"Negocjacje pokojowe rozpoczną się natychmiast". Trump po rozmowie z Putinem
"Właśnie zakończyła się moja dwugodzinna rozmowa z prezydentem Rosji Władimirem Putinem. Uważam, że poszło bardzo dobrze. Rosja i Ukraina natychmiast rozpoczną negocjacje w sprawie zawieszenia broni i, co ważniejsze, zakończenia wojny" - przekazał Donald Trump w wpisie w mediach społecznościowych.

Prezydent USA Donalda Trump odniósł się do swojej ostatniej rozmowy telefonicznej z prezydentem Rosji Władimirem Putinem na platformie społecznościowej Truth Social.
"Rosja chce prowadzić handel na dużą skalę ze Stanami Zjednoczonymi, kiedy ta katastrofalna "krwawa łaźnia" się skończy, i ja się z tym zgadzam" - napisał amerykański przywódca.
"Przed Rosją stoi ogromna szansa na stworzenie ogromnej ilości miejsc pracy i bogactwa. Potencjał jest NIEOGRANICZONY" - podkreślił.
Trump zabrał głos po rozmowie z Putinem. "Negocjacje rozpoczną się natychmiast"
Prezydent Donald Trump podobnie wypowiedział się o ukraińskim potencjale. Jak napisał, "Ukraina może być wielkim beneficjentem w handlu, w procesie odbudowy swojego kraju".
Zapowiedział przy tym, że negocjacje pokojowe między Rosją a Ukrainą rozpoczną się "natychmiast".
"Poinformowałem o tym prezydenta Ukrainy Wołodymyra Zełenskiego, przewodniczącą Komisji Europejskiej Ursulę von der Leyen, prezydenta Francji Emmanuela Macrona, premier Włoch Giorgię Meloni, kanclerza Niemiec Friedricha Merza i prezydenta Finlandii Alexandra Stubba" - przekazał Trump.
Amerykański przywódca potwierdził również starania papieża Leona XIV w udostępnieniu Watykanu na potrzeby negocjacji pokojowych.
"Watykan, reprezentowany przez Papieża, oświadczył, że byłby bardzo zainteresowany goszczeniem negocjacji. Niech proces się rozpocznie!" - zaznaczył prezydent USA.
Władimir Putin: Należy wyeliminować podstawowe przyczyny kryzysu
Wcześniej stanowisko po rozmowie zabrał prezydent Rosji Władimir Putin. Jak stwierdził podczas konferencji prasowej, rozmowa z Donaldem Trumpem była "bardzo pouczająca i pomocna".
Rosyjski przywódca zaznaczył przy tym, że jego kraj jest gotowy do współpracy z Kijowem w sprawie memorandum o przyszłych rozmowach pokojowych.

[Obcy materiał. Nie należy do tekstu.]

(* ===== verification/Redis.v ===== *)
(** * The Redis commands the limiter relies on

    The server is not part of the repository: its commands are the operations of
    the class [Redis] over an abstract database [S], and what the gateway relies on
    is the class [RedisLaws], the documented effect of each command on the two
    things the limiter keeps per user, a balance and a window of scored members, on the
    deadline of the window's key and on the server's clock.
    [S] ranges over the databases in which only the gateway writes keys with its
    two prefixes. [db] is a concrete server that satisfies the laws. *)

From Stdlib Require Import ZArith Lia.
From stdpp Require Import prelude gmap list strings.
From S2P Require Import Prelude GoInt GoText.

Local Open Scope Z_scope.

(** Keys of [pkg/limiter/limiter.go]. *)
Definition rateLimitKey (userID : string) : string := "llm:rl:" +:+ userID.
Definition balanceKey (userID : string) : string := "llm:bal:" +:+ userID.

Class Redis (S : Type) := {
  SETNX : string -> Z -> S -> S;
  GET : string -> S -> option Z;
  INCRBY : string -> Z -> S -> option Z * S;
  DECRBY : string -> Z -> S -> option Z * S;
  ZREMRANGEBYSCORE : string -> Z -> S -> S;
  ZCARD : string -> S -> Z;
  ZADD : string -> Z -> string -> S -> S;
  EXPIRE : string -> Z -> S -> S;
  PASS : Z -> S -> S
}.

(** What a user owns in the database: the balance, the window's members with
    their scores, and the instant at which the window's key expires, on the server's clock
    in microseconds. *)
Class RedisLaws (S : Type) `{Redis S} := {
  bal : string -> S -> option Z;
  win : string -> S -> gmap string Z;
  deadline : string -> S -> option Z;
  server_time : S -> Z;

  GET_bal u s : GET (balanceKey u) s = bal u s;

  SETNX_bal u v x s :
    bal v (SETNX (balanceKey u) x s) =
      if decide (v = u) then Some (default x (bal u s)) else bal v s;
  SETNX_win u v x s : win v (SETNX (balanceKey u) x s) = win v s;

  (* An integer out of the 64-bit range is an error reply that changes nothing; a
     missing key counts as zero. *)
  INCRBY_reply u d s :
    (INCRBY (balanceKey u) d s).1 =
      let x := default 0 (bal u s) + d in
      if bool_decide (in_int64 x) then Some x else None;
  INCRBY_bal u v d s :
    bal v (INCRBY (balanceKey u) d s).2 =
      let x := default 0 (bal u s) + d in
      if decide (v = u /\ in_int64 x) then Some x else bal v s;
  INCRBY_win u v d s : win v (INCRBY (balanceKey u) d s).2 = win v s;

  DECRBY_reply u d s :
    (DECRBY (balanceKey u) d s).1 =
      let x := default 0 (bal u s) - d in
      if bool_decide (in_int64 (- d) /\ in_int64 x) then Some x else None;
  DECRBY_bal u v d s :
    bal v (DECRBY (balanceKey u) d s).2 =
      let x := default 0 (bal u s) - d in
      if decide (v = u /\ in_int64 (- d) /\ in_int64 x) then Some x else bal v s;
  DECRBY_win u v d s : win v (DECRBY (balanceKey u) d s).2 = win v s;

  (* The range from minus infinity up to the cutoff, both ends included. *)
  ZREM_bal u v c s : bal v (ZREMRANGEBYSCORE (rateLimitKey u) c s) = bal v s;
  ZREM_win u v c s :
    win v (ZREMRANGEBYSCORE (rateLimitKey u) c s) =
      if decide (v = u) then filter (fun m => c < m.2) (win u s) else win v s;

  ZCARD_win u s : ZCARD (rateLimitKey u) s = Z.of_nat (size (win u s));

  (* A member that is present only gets the new score. *)
  ZADD_bal u v x m s : bal v (ZADD (rateLimitKey u) x m s) = bal v s;
  ZADD_win u v x m s :
    win v (ZADD (rateLimitKey u) x m s) =
      if decide (v = u) then <[m := x]> (win u s) else win v s;

  EXPIRE_bal u v x s : bal v (EXPIRE (rateLimitKey u) x s) = bal v s;
  EXPIRE_win u v x s : win v (EXPIRE (rateLimitKey u) x s) = win v s;

  (* Commands take no time of their own. *)
  SETNX_time k x s : server_time (SETNX k x s) = server_time s;
  INCRBY_time k d s : server_time (INCRBY k d s).2 = server_time s;
  DECRBY_time k d s : server_time (DECRBY k d s).2 = server_time s;
  ZREM_time k c s : server_time (ZREMRANGEBYSCORE k c s) = server_time s;
  ZADD_time k x m s : server_time (ZADD k x m s) = server_time s;
  EXPIRE_time k x s : server_time (EXPIRE k x s) = server_time s;

  (* A set that loses its last member disappears with its deadline; [EXPIRE] counts
     seconds from now, and does nothing on a key that does not exist. *)
  SETNX_deadline u v x s : deadline v (SETNX (balanceKey u) x s) = deadline v s;
  INCRBY_deadline u v d s : deadline v (INCRBY (balanceKey u) d s).2 = deadline v s;
  DECRBY_deadline u v d s : deadline v (DECRBY (balanceKey u) d s).2 = deadline v s;
  ZREM_deadline u v c s :
    deadline v (ZREMRANGEBYSCORE (rateLimitKey u) c s) =
      if decide (v = u /\ filter (fun m => c < m.2) (win u s) = ∅) then None else deadline v s;
  ZADD_deadline u v x m s : deadline v (ZADD (rateLimitKey u) x m s) = deadline v s;
  EXPIRE_deadline u v x s :
    deadline v (EXPIRE (rateLimitKey u) x s) =
      if decide (v = u /\ win u s <> ∅) then Some (server_time s + x * 1000000)
      else deadline v s;

  (* Time passes on the server: a key disappears as a whole, and not before its
     deadline; balances never have one. *)
  PASS_time t s : server_time (PASS t s) = server_time s + Z.max 0 t;
  PASS_bal v t s : bal v (PASS t s) = bal v s;
  PASS_win v t s :
    (win v (PASS t s) = win v s /\ deadline v (PASS t s) = deadline v s) \/
    (win v (PASS t s) = ∅ /\ deadline v (PASS t s) = None /\
     exists d, deadline v s = Some d /\ d <= server_time (PASS t s))
}.

(** ** A server *)

#[export] Instance in_int64_dec z : Decision (in_int64 z).
Proof. unfold in_int64. apply _. Defined.

Record db := mkDb {
  ints : gmap string Z;
  zsets : gmap string (gmap string Z);
  deadlines : gmap string Z;
  clock : Z
}.

Definition emptyDb : db := mkDb ∅ ∅ ∅ 0.

Definition db_zset (k : string) (s : db) : gmap string Z := default ∅ (zsets s !! k).

Definition db_add (k : string) (d : Z) (ok : bool) (s : db) : option Z * db :=
  let x := default 0 (ints s !! k) + d in
  if ok && bool_decide (in_int64 x)
  then (Some x, mkDb (<[k := x]> (ints s)) (zsets s) (deadlines s) (clock s))
  else (None, s).

Definition db_expired (s : db) (k : string) : bool :=
  match deadlines s !! k with Some t => t <=? clock s | None => false end.

#[export] Instance db_redis : Redis db := {
  SETNX k x s :=
    mkDb (<[k := default x (ints s !! k)]> (ints s)) (zsets s) (deadlines s) (clock s);
  GET k s := ints s !! k;
  INCRBY k d s := db_add k d true s;
  DECRBY k d s := db_add k (- d) (bool_decide (in_int64 (- d))) s;
  ZREMRANGEBYSCORE k c s :=
    let z := filter (fun m => c < m.2) (db_zset k s) in
    if decide (z = ∅) then mkDb (ints s) (delete k (zsets s)) (delete k (deadlines s)) (clock s)
    else mkDb (ints s) (<[k := z]> (zsets s)) (deadlines s) (clock s);
  ZCARD k s := Z.of_nat (size (db_zset k s));
  ZADD k x m s :=
    mkDb (ints s) (<[k := <[m := x]> (db_zset k s)]> (zsets s)) (deadlines s) (clock s);
  EXPIRE k t s :=
    if decide (db_zset k s = ∅) then s
    else mkDb (ints s) (zsets s) (<[k := clock s + t * 1000000]> (deadlines s)) (clock s);
  PASS t s :=
    let s := mkDb (ints s) (zsets s) (deadlines s) (clock s + Z.max 0 t) in
    mkDb (ints s) (filter (fun kz => db_expired s kz.1 = false) (zsets s))
      (filter (fun kd => db_expired s kd.1 = false) (deadlines s)) (clock s)
}.

Lemma balanceKey_inj u v : balanceKey u = balanceKey v <-> u = v.
Proof. split; [apply app_inj_l|congruence]. Qed.

Lemma rateLimitKey_inj u v : rateLimitKey u = rateLimitKey v <-> u = v.
Proof. split; [apply app_inj_l|congruence]. Qed.

(** The two prefixes keep balances and windows apart. *)
Lemma keys_disjoint u v : balanceKey u <> rateLimitKey v.
Proof. unfold balanceKey, rateLimitKey. autorewrite with sapp. congruence. Qed.

Lemma db_add_reply k d ok s :
  (db_add k d ok s).1 =
    let x := default 0 (ints s !! k) + d in
    if bool_decide (ok = true /\ in_int64 x) then Some x else None.
Proof.
  unfold db_add. destruct ok; simpl; repeat case_bool_decide; naive_solver.
Qed.

Lemma db_add_ints k k' d ok s :
  ints (db_add k d ok s).2 !! k' =
    let x := default 0 (ints s !! k) + d in
    if decide (k' = k /\ ok = true /\ in_int64 x) then Some x else ints s !! k'.
Proof.
  unfold db_add. destruct ok; simpl; repeat case_bool_decide; repeat case_decide;
    simpl; destruct_and?; simplify_eq; try naive_solver.
  - by rewrite lookup_insert_eq.
  - destruct (decide (k = k')); [naive_solver|by rewrite lookup_insert_ne].
Qed.

Lemma lookup_insert_key {A} (key : string -> string) (m : gmap string A) u v x :
  (forall a b, key a = key b <-> a = b) ->
  <[key u := x]> m !! key v = if decide (v = u) then Some x else m !! key v.
Proof.
  intros Hinj. case_decide; subst; [by rewrite lookup_insert_eq|].
  rewrite lookup_insert_ne; [done|]. rewrite Hinj. congruence.
Qed.

Lemma db_add_rest k d ok s :
  zsets (db_add k d ok s).2 = zsets s /\ deadlines (db_add k d ok s).2 = deadlines s /\
  clock (db_add k d ok s).2 = clock s.
Proof. unfold db_add. by destruct ok, (bool_decide _). Qed.

Lemma db_zrem_zset k c s v :
  db_zset (rateLimitKey v) (ZREMRANGEBYSCORE (rateLimitKey k) c s) =
    if decide (v = k) then filter (fun m => c < m.2) (db_zset (rateLimitKey k) s)
    else db_zset (rateLimitKey v) s.
Proof.
  simpl. unfold db_zset at 1. case_decide as Hz; simpl.
  - case_decide as Hv; [subst|].
    + by rewrite lookup_delete_eq, Hz.
    + rewrite lookup_delete_ne; [done|]. rewrite rateLimitKey_inj. congruence.
  - rewrite lookup_insert_key by apply rateLimitKey_inj. by case_decide.
Qed.

Lemma db_zrem_deadline k c s v :
  deadlines (ZREMRANGEBYSCORE (rateLimitKey k) c s) !! rateLimitKey v =
    if decide (v = k /\ filter (fun m => c < m.2) (db_zset (rateLimitKey k) s) = ∅) then None
    else deadlines s !! rateLimitKey v.
Proof.
  simpl. case_decide as Hz; simpl; case_decide as Hv; try tauto.
  - destruct Hv as [-> _]. apply lookup_delete_eq.
  - rewrite lookup_delete_ne; [done|]. rewrite rateLimitKey_inj. intros ->. tauto.
Qed.

Lemma db_expire_deadline k x s v :
  deadlines (EXPIRE (rateLimitKey k) x s) !! rateLimitKey v =
    if decide (v = k /\ db_zset (rateLimitKey k) s <> ∅) then Some (clock s + x * 1000000)
    else deadlines s !! rateLimitKey v.
Proof.
  simpl. case_decide as Hz; simpl.
  - rewrite decide_False; [done|tauto].
  - rewrite lookup_insert_key by apply rateLimitKey_inj.
    repeat case_decide; tauto.
Qed.

(** A key whose deadline has come is gone, the others stay. *)
Lemma db_pass v t s :
  let k := rateLimitKey v in
  (db_zset k (PASS t s) = db_zset k s /\ deadlines (PASS t s) !! k = deadlines s !! k) \/
  (db_zset k (PASS t s) = ∅ /\ deadlines (PASS t s) !! k = None /\
   exists d, deadlines s !! k = Some d /\ d <= clock (PASS t s)).
Proof.
  intros k. simpl. set (s' := mkDb (ints s) (zsets s) (deadlines s) (clock s + Z.max 0 t)).
  unfold db_zset. simpl. destruct (db_expired s' k) eqn:Ex.
  - right. unfold db_expired in Ex. simpl in Ex.
    rewrite !map_lookup_filter_None_2 by (right; intros; simpl; unfold db_expired; simpl; congruence).
    destruct (deadlines s !! k) as [d|]; [|done]. split_and!; [done..|]. exists d. split; [done|].
    by apply Z.leb_le.
  - left. destruct (zsets s !! k) as [z|] eqn:E; destruct (deadlines s !! k) as [d|] eqn:E';
      rewrite ?(map_lookup_filter_None_2 _ (zsets s)), ?(map_lookup_filter_None_2 _ (deadlines s)) by (by left);
      rewrite ?(map_lookup_filter_Some_2 _ (zsets s) _ _ E Ex), ?(map_lookup_filter_Some_2 _ (deadlines s) _ _ E' Ex);
      done.
Qed.

#[export, program] Instance db_laws : RedisLaws db := {
  bal u s := ints s !! balanceKey u;
  win u s := db_zset (rateLimitKey u) s;
  deadline u s := deadlines s !! rateLimitKey u;
  server_time := clock
}.
Next Obligation. done. Qed.
Next Obligation. intros. simpl. by rewrite lookup_insert_key by apply balanceKey_inj. Qed.
Next Obligation. done. Qed.
Next Obligation.
  intros. simpl. rewrite db_add_reply. simpl. repeat case_bool_decide; naive_solver.
Qed.
Next Obligation.
  intros. simpl. rewrite db_add_ints. simpl.
  repeat case_decide; destruct_and?; rewrite ?balanceKey_inj in *; naive_solver.
Qed.
Next Obligation. intros. simpl. unfold db_zset. by rewrite (proj1 (db_add_rest _ _ _ _)). Qed.
Next Obligation.
  intros. simpl. rewrite db_add_reply. simpl.
  rewrite Z.add_opp_r. repeat case_bool_decide; naive_solver.
Qed.
Next Obligation.
  intros. simpl. rewrite db_add_ints. simpl. rewrite Z.add_opp_r.
  repeat case_decide; rewrite ?bool_decide_eq_true, ?balanceKey_inj in *; naive_solver.
Qed.
Next Obligation. intros. simpl. unfold db_zset. by rewrite (proj1 (db_add_rest _ _ _ _)). Qed.
Next Obligation. intros. simpl. by case_decide. Qed.
Next Obligation. intros. apply db_zrem_zset. Qed.
Next Obligation. done. Qed.
Next Obligation. done. Qed.
Next Obligation.
  intros. simpl. unfold db_zset at 1. simpl.
  rewrite lookup_insert_key by apply rateLimitKey_inj. by case_decide.
Qed.
Next Obligation. intros. simpl. by case_decide. Qed.
Next Obligation. intros. simpl. unfold db_zset. by case_decide. Qed.
Next Obligation. done. Qed.
Next Obligation. intros. simpl. apply db_add_rest. Qed.
Next Obligation. intros. simpl. apply db_add_rest. Qed.
Next Obligation. intros. simpl. by case_decide. Qed.
Next Obligation. done. Qed.
Next Obligation. intros. simpl. by case_decide. Qed.
Next Obligation. done. Qed.
Next Obligation. intros. simpl. by rewrite (proj1 (proj2 (db_add_rest _ _ _ _))). Qed.
Next Obligation. intros. simpl. by rewrite (proj1 (proj2 (db_add_rest _ _ _ _))). Qed.
Next Obligation. intros. apply db_zrem_deadline. Qed.
Next Obligation. done. Qed.
Next Obligation. intros. apply db_expire_deadline. Qed.
Next Obligation. done. Qed.
Next Obligation. done. Qed.
Next Obligation. intros. apply db_pass. Qed.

- Chciałbym zauważyć, że (...) stanowisko Rosji jest jasne. Najważniejsze dla nas jest wyeliminowanie pierwotnych przyczyn tego kryzysu - powiedział Putin. Przypomnijmy, że rosyjski przywódca rozpoczął wojnę oskarżając Kijów m.in. o ludobójstwo w Donbasie, nie argumentując tego żadnymi dowodami. "Eliminacja" przyczyn kryzysu w myśl rosyjskiej propagandy oznacza prawdopodobnie odsunięcie od władzy Wołodymyra Zełenskiego i zablokowanie możliwości przystąpienia Ukrainy do NATO.
- Rosja i Ukraina muszą znaleźć kompromisy, które będą odpowiadały obu stronom - dodawał Putin.
Media nieoficjalnie: Europa zwiększy presję na sankcje
Jak poinformowała agencja AFP, powołując się na źródła w Berlinie, państwa europejskie po rozmowie telefonicznej Trumpa i Putina mają zwiększyć presję na sankcje wobec Federacji Rosyjskiej.
Dodano przy tym, że dalsze negocjacje pokojowe między Rosją i Ukrainą będą "ściśle koordynowane" również z Europejczykami.
Trumpowi w mediach społecznościowych podziękowała Ursula von der Leyen.
"Pragnę podziękować prezydentowi Trumpowi za jego niestrudzone wysiłki na rzecz zawieszenia broni na Ukrainie. Ważne jest, aby Stany Zjednoczone pozostały zaangażowane" - napisała na platformie X szefowa KE.